▶ **EXERCISE DESCRIPTION**:
From the entries below, copy every line where the string "docs" appears.

▶ **SUPPLIED MATERIAL**:
──────

(* ===== verification/Hygiene.v ===== *)
(** [scripts/check_repository_hygiene.py]: required files, identity, forbidden
    text, Markdown links, pinned actions and font checksums of a checkout.

    The walk of the directory tree and the digest are arguments, and so is
    [str.isalnum] outside ASCII, which decides where a word ends.  Paths hold
    no null character. *)
From S2P Require Import Prelude PyStr Csv Files Regex.
Local Open Scope py_scope.

(** ** Constants *)

Definition IGNORED_PARTS : list string := [
  ".git"; ".mypy_cache"; ".next"; ".pytest_cache"; ".ruff_cache"; ".venv"; "build"; "node_modules"; "tmp" ].
Definition TEXT_SUFFIXES : list string := [
  ".c"; ".cff"; ".cmake"; ".conf"; ".csv"; ".h"; ".html"; ".json"; ".md"; ".mjs"; ".py"; ".sch"; ".sh"; ".toml"; ".ts";
  ".tsx"; ".txt"; ".yaml"; ".yml" ].
Definition SOURCE_SUFFIXES : list string := [".c"; ".h"; ".mjs"; ".py"; ".sh"; ".ts"; ".tsx"].
Definition SPDX_COPYRIGHT : string := "SPDX-FileCopyrightText: 2026 Amin Zoroufi <aminn.zoroufi@gmail.com>".
Definition REQUIRED_FILES : list string := [
  "AUTHORS.md"; "CITATION.cff"; "CONTRIBUTING.md"; "LICENSE.md"; "NOTICE.md"; "SECURITY.md"; "THIRD_PARTY_NOTICES.md";
  "compose.yaml"; "docs/dependency-license-inventory.csv";
  "docs/report/Intelligent_Industrial_IoT_Monitoring_Platform_EN.pdf";
  "docs/report/Intelligent_Industrial_IoT_Monitoring_Platform_FA.pdf"; "docs/report/checksums.sha256";
  "hardware/model-provenance.csv"; "web/app/fonts/OFL.txt"; "web/app/fonts/provenance.csv"; "web/package-lock.json" ].
Definition dq (s : string) : string := join_chars [String (ascii_of_N 34) ""; s; String (ascii_of_N 34) ""].
Definition IDENTITY_SNIPPETS : list (string * string) := [
  ("AUTHORS.md", "Amin Zoroufi <aminn.zoroufi@gmail.com>");
  ("CITATION.cff", "email: " +:+ dq "aminn.zoroufi@gmail.com");
  ("LICENSE.md", "Copyright (c) 2026 Amin Zoroufi <aminn.zoroufi@gmail.com>");
  ("NOTICE.md", "Copyright (c) 2026 Amin Zoroufi <aminn.zoroufi@gmail.com>");
  ("README.md", "Amin Zoroufi");
  ("pyproject.toml", "name = " +:+ dq "Amin Zoroufi");
  ("web/package.json", dq "name" +:+ ": " +:+ dq "Amin Zoroufi") ].

(** ** Patterns *)

Definition RSeq (l : list regex) : regex := foldr RCat REps l.
Definition lit (s : string) : regex := RText String.eqb s.
Definition none_of (s : string) : regex := RChar (λ c, negb (one_of s c)).
Definition blanks : regex := RStar (RChar is_space).

(** [(?<!!)\[[^]]*]\((?P<target>[^)]+)\)] *)
Definition MARKDOWN_LINK : regex := RSeq [
  RAssert (λ prev _, negb (bool_decide (prev = Some "!"))); lit "["; RStar (none_of "]"); lit "](";
  RGroup (RPlus (none_of ")")); lit ")" ].
(** [^\s*-?\s*uses:\s*[^@\s]+@(?P<revision>[^\s#]+)] on any line *)
Definition line_start (prev _ : option string) : bool := match prev with Some c => String.eqb c lf | None => true end.
Definition ACTION_USE : regex := RSeq [
  RAssert line_start; blanks; ROpt (lit "-"); blanks; lit "uses:"; blanks;
  RPlus (RChar (λ c, negb (String.eqb c "@" || is_space c))); lit "@";
  RGroup (RPlus (RChar (λ c, negb (String.eqb c "#" || is_space c)))) ].
Definition commit_digit (c : string) : bool := between "0" "9" c || between "a" "f" c.
(** [[0-9a-f]{40}] *)
Definition COMMIT : regex := RSeq (repeat (RChar commit_digit) 40).

(** [re.IGNORECASE]: letters of the same case fold, which for [i], [k] and [s]
    includes four characters outside ASCII. *)
Definition fold_case (c : string) : string :=
  if member c ["İ"; "ı"] then "i" else if String.eqb c "ſ" then "s" else if String.eqb c "K" then "k" else lower c.
Definition any_case (s : string) : regex := RText (λ a b, String.eqb (fold_case a) (fold_case b)) s.
Definition upper_letter (c : string) : bool := between "A" "Z" c.
Definition letter (c : string) : bool := between "A" "Z" c || between "a" "z" c.
Definition digit (c : string) : bool := between "0" "9" c.

Section Hygiene.
Context (alnum : string → bool) (sha256 : string → string) (decode_error : string → string).
Context (root : path) (resolve : path → path) (rglob : FS → list path).

(** [\b]: a word character on one side only. *)
Definition is_word (c : string) : bool :=
  match code c with Some n => letter c || digit c || String.eqb c "_" | None => alnum c end.
Definition boundary (prev next : option string) : bool :=
  let word o := match o with Some c => is_word c | None => false end in xorb (word prev) (word next).

Definition FORBIDDEN : list (string * regex) := [
  ("unresolved identity placeholder", RChoice [
     RSeq [lit "["; RChoice [RSeq [lit "REQUIRED"; RStar (none_of "]")]; RSeq [lit "AUTHOR"; RStar (none_of "]")];
                             RSeq [lit "GITHUB_USERNAME"; RStar (none_of "]")]]; lit "]"];
     lit "AUTHOR_FULL_LEGAL_NAME"; lit "AUTHOR_PUBLIC_EMAIL"]);
  ("machine-specific absolute path", RChoice [
     lit "/Users/"; lit "/home/runner/work/"; RSeq [RChar letter; lit ":\Users\"]]);
  ("private-key material", RSeq [
     lit "-----BEGIN "; RStar (RChar (λ c, upper_letter c || String.eqb c " ")); lit "PRIVATE KEY-----"]);
  ("GitHub credential", RSeq (
     [RChoice [lit "ghp_"; lit "github_pat_"]]
     ++ repeat (RChar (λ c, letter c || digit c || String.eqb c "_")) 16
     ++ [RStar (RChar (λ c, letter c || digit c || String.eqb c "_"))]));
  ("unfinished implementation marker", RSeq [
     RAssert boundary; RChoice [lit "TODO"; lit "FIXME"; lit "TBD"]; RAssert boundary]);
  ("prompt or assistant residue", RChoice [
     any_case "master build prompt";
     RSeq [any_case "chain"; RChar (one_of "- "); any_case "of"; RChar (one_of "- "); any_case "thought"];
     RSeq [any_case "generated by "; RChoice [any_case "ChatGPT"; any_case "Codex"]];
     any_case "AI assistance"]) ].

(** ** The files *)

Abbreviation read_text := (Files.read_text resolve decode_error).
Abbreviation is_file := (Files.is_file resolve).
Definition under (text : string) : path := path_of root text.

(** [path.name], [path.suffix] *)
Definition name (p : path) : string := List.last p "".
Definition suffix (p : path) : string :=
  match rev (split_on "." (name p)) with
  | ext :: (_ :: _) as rest => if String.eqb ext "" || String.eqb (join "." (rev rest)) "" then "" else "." +:+ ext
  | _ => ""
  end.

Definition ignored (p : path) : result bool :=
  match relative_to root p with
  | None => Raise (ValueError "the path is not in the subpath of the root")
  | Some relative =>
      Ok (existsb (λ part, member part IGNORED_PARTS) relative || bool_decide (take 2 relative = ["data"; "models"]))
  end.
Definition is_text_file (fs : FS) (p : path) : result bool :=
  if negb (is_file fs p) then Ok false
  else skip ← ignored p; mret (negb skip && member (suffix p) TEXT_SUFFIXES).
Definition text_files (fs : FS) : result (list path) :=
  kept ← mapM (λ p, keep ← is_text_file fs p; mret (if (keep : bool) then [p] else [])) (rglob fs);
  mret (py_sorted path_ltb (concat kept)).

(** ** The checks *)

Definition check_required_files (fs : FS) : list string :=
  map (λ relative, "missing required public artifact: " +:+ relative)
    (List.filter (λ relative, negb (is_file fs (under relative))) REQUIRED_FILES).

Definition identity_errors (fs : FS) (entry : string * string) : result (list string) :=
  let '(relative, snippet) := entry in
  let missing := ["identity metadata missing from " +:+ relative] in
  if negb (is_file fs (under relative)) then Ok missing
  else content ← read_text (under relative) fs; mret (if occurs snippet content then [] else missing).
Definition check_identity (fs : FS) : result (list string) :=
  found ← mapM (identity_errors fs) IDENTITY_SNIPPETS; mret (concat found).

(** The first lines, joined. *)
Definition first_lines (content : string) : string := join lf (take 6 (splitlines content)).
Definition has_header (p : path) (content : string) : bool :=
  negb (member (suffix p) SOURCE_SUFFIXES) || String.eqb (name p) "next-env.d.ts"
  || occurs SPDX_COPYRIGHT (first_lines content).
Definition text_errors (fs : FS) (p : path) : result (list string) :=
  relative ← relative_text root p;
  content ← read_replaced resolve p fs;
  mret (map (λ kv, join_chars [kv.1; ": "; relative]) (List.filter (λ kv, search kv.2 content) FORBIDDEN)
        ++ (if has_header p content then [] else ["missing project SPDX copyright header: " +:+ relative])).
Definition check_text (fs : FS) (files : list path) : result (list string) :=
  found ← mapM (text_errors fs) files; mret (concat found).

(** [s.strip("<>")] *)
Definition is_angle (c : string) : bool := one_of "<>" c.
Definition strip_angle (s : string) : string :=
  join_chars (rev (drop_while is_angle (rev (drop_while is_angle (chars s))))).
(** [s.split(maxsplit=1)[0]] *)
Fixpoint word_prefix (l : list string) : list string :=
  match l with c :: l => if is_space c then [] else c :: word_prefix l | [] => [] end.
Definition first_word (s : string) : result string :=
  match word_prefix (drop_while is_space (chars s)) with [] => Raise IndexError | w => Ok (join_chars w) end.
Definition link_errors (fs : FS) (p : path) (group : string) : result (list string) :=
  target ← first_word (strip_angle (strip group));
  relative ← relative_text root p;
  mret (
    if existsb (λ scheme, startswith scheme target) ["#"; "http://"; "https://"; "mailto:"] then []
    else
      let local_target := List.hd "" (split_on "#" target) in
      if String.eqb local_target "" then []
      else if startswith "/" local_target
      then [join_chars ["absolute local Markdown link in "; relative; ": "; target]]
      else
        let resolved := resolve (path_of (parent p) local_target) in
        match relative_to root resolved with
        | None => [join_chars ["Markdown link escapes repository in "; relative; ": "; target]]
        | Some _ =>
            if exists_path resolve resolved fs then []
            else [join_chars ["broken Markdown link in "; relative; ": "; target]]
        end).
Definition markdown_errors (fs : FS) (p : path) : result (list string) :=
  if negb (String.eqb (suffix p) ".md") then Ok []
  else content ← read_text p fs; found ← mapM (link_errors fs p) (find_groups MARKDOWN_LINK content); mret (concat found).
Definition check_markdown_links (fs : FS) (files : list path) : result (list string) :=
  found ← mapM (markdown_errors fs) files; mret (concat found).

Definition is_workflow (p : path) : bool :=
  bool_decide (parent p = under ".github/workflows") && String.eqb (suffix p) ".yml".
Definition pin_errors (fs : FS) (p : path) : result (list string) :=
  content ← read_text p fs;
  relative ← relative_text root p;
  mret (map (λ _, "GitHub Action is not pinned to a full commit SHA: " +:+ relative)
          (List.filter (λ revision, negb (fullmatch COMMIT revision)) (find_groups ACTION_USE content))).
Definition check_action_pins (fs : FS) (files : list path) : result (list string) :=
  match List.filter is_workflow files with
  | [] => Ok ["no GitHub Actions workflows found"]
  | workflow_files => found ← mapM (pin_errors fs) workflow_files; mret (concat found)
  end.

(** [row.get(key)] *)
Definition row_get (header : list string) (key : string) (row : list string) : option string := mjoin (cell key header row).
Definition font_provenance : path := under "web/app/fonts/provenance.csv".
Definition expected_names : list string := ["geist-latin.woff2"; "geist-mono-latin.woff2"].
Definition font_errors (fs : FS) (header row : list string) : result (list string) :=
  match row_get header "file" row with
  | None => Raise TypeError
  | Some filename =>
      let font_path := path_of (parent font_provenance) filename in
      if negb (is_file fs font_path) then Ok ["missing dashboard font binary: " +:+ filename]
      else
        digest ← checksum sha256 resolve font_path fs;
        mret ((if bool_decide (row_get header "sha256" row = Some digest) then []
               else ["dashboard font checksum mismatch: " +:+ filename])
              ++ (if bool_decide (row_get header "license" row = Some "SIL-OFL-1.1") then []
                  else ["unexpected dashboard font license: " +:+ filename]))
  end.
(** [set(names) == set(expected)] *)
Definition exact_names (l k : list (option string)) : bool :=
  forallb (λ x, bool_decide (x ∈ k)) l && forallb (λ x, bool_decide (x ∈ l)) k.
Definition check_font_provenance (fs : FS) : result (list string) :=
  if negb (is_file fs font_provenance) then Ok []
  else
    content ← read_file resolve font_provenance fs;
    if negb (strict_utf8 content) then Raise (ValueError (decode_error content))
    else
      let '(header, rows) := dict_reader content in
      if negb (exact_names (map (row_get header "file") rows) (map Some expected_names))
      then Ok ["dashboard font provenance does not list the exact bundled font set"]
      else found ← mapM (font_errors fs header) rows; mret (concat found).

(** The errors printed; the process succeeds when there is none. *)
Definition main (fs : FS) : result (list string) :=
  files ← text_files fs;
  let required := check_required_files fs in
  identity ← check_identity fs;
  text ← check_text fs files;
  links ← check_markdown_links fs files;
  pins ← check_action_pins fs files;
  fonts ← check_font_provenance fs;
  mret (py_sorted String.ltb (remove_dups (required ++ identity ++ text ++ links ++ pins ++ fonts))).
End Hygiene.

Example link_example :
  find_groups MARKDOWN_LINK "see [a](docs/a.md), ![img](x.png) and [b]( <c d.md#e> )"
  = ["docs/a.md"; " <c d.md#e> "]
  ∧ first_word (strip_angle (strip " <c d.md#e> ")) = Ok "c" ∧ first_word (strip_angle (strip " ")) = Raise IndexError.
Proof. vm_compute. done. Qed.
Example action_example :
  find_groups ACTION_USE ("jobs:" +:+ lf +:+ "  - uses: actions/checkout@v4 # x" +:+ lf +:+ "    uses: ./local" +:+ lf +:+ "uses: a/b@ff")
  = ["v4"; "ff"].
Proof. vm_compute. done. Qed.
Example forbidden_example :
  map (λ text, map fst (List.filter (λ kv, search kv.2 text) (FORBIDDEN (λ c, String.eqb c "é"))))
    ["a TODO: b"; "éTODO"; "TODOS"; "[AUTHOR NAME]"; "Aı Assiſtance"; "C:\Users\x"; "ghp_0123456789abcdef"; "plain"]
  = [["unfinished implementation marker"]; []; []; ["unresolved identity placeholder"]; ["prompt or assistant residue"];
     ["machine-specific absolute path"]; ["GitHub credential"]; []].
Proof. vm_compute. done. Qed.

──────

▶ **EXERCISE SOLUTION**:
  "compose.yaml"; "docs/dependency-license-inventory.csv";
  "docs/report/Intelligent_Industrial_IoT_Monitoring_Platform_EN.pdf";
  "docs/report/Intelligent_Industrial_IoT_Monitoring_Platform_FA.pdf"; "docs/report/checksums.sha256";
  find_groups MARKDOWN_LINK "see [a](docs/a.md), ![img](x.png) and [b]( <c d.md#e> )"
  = ["docs/a.md"; " <c d.md#e> "]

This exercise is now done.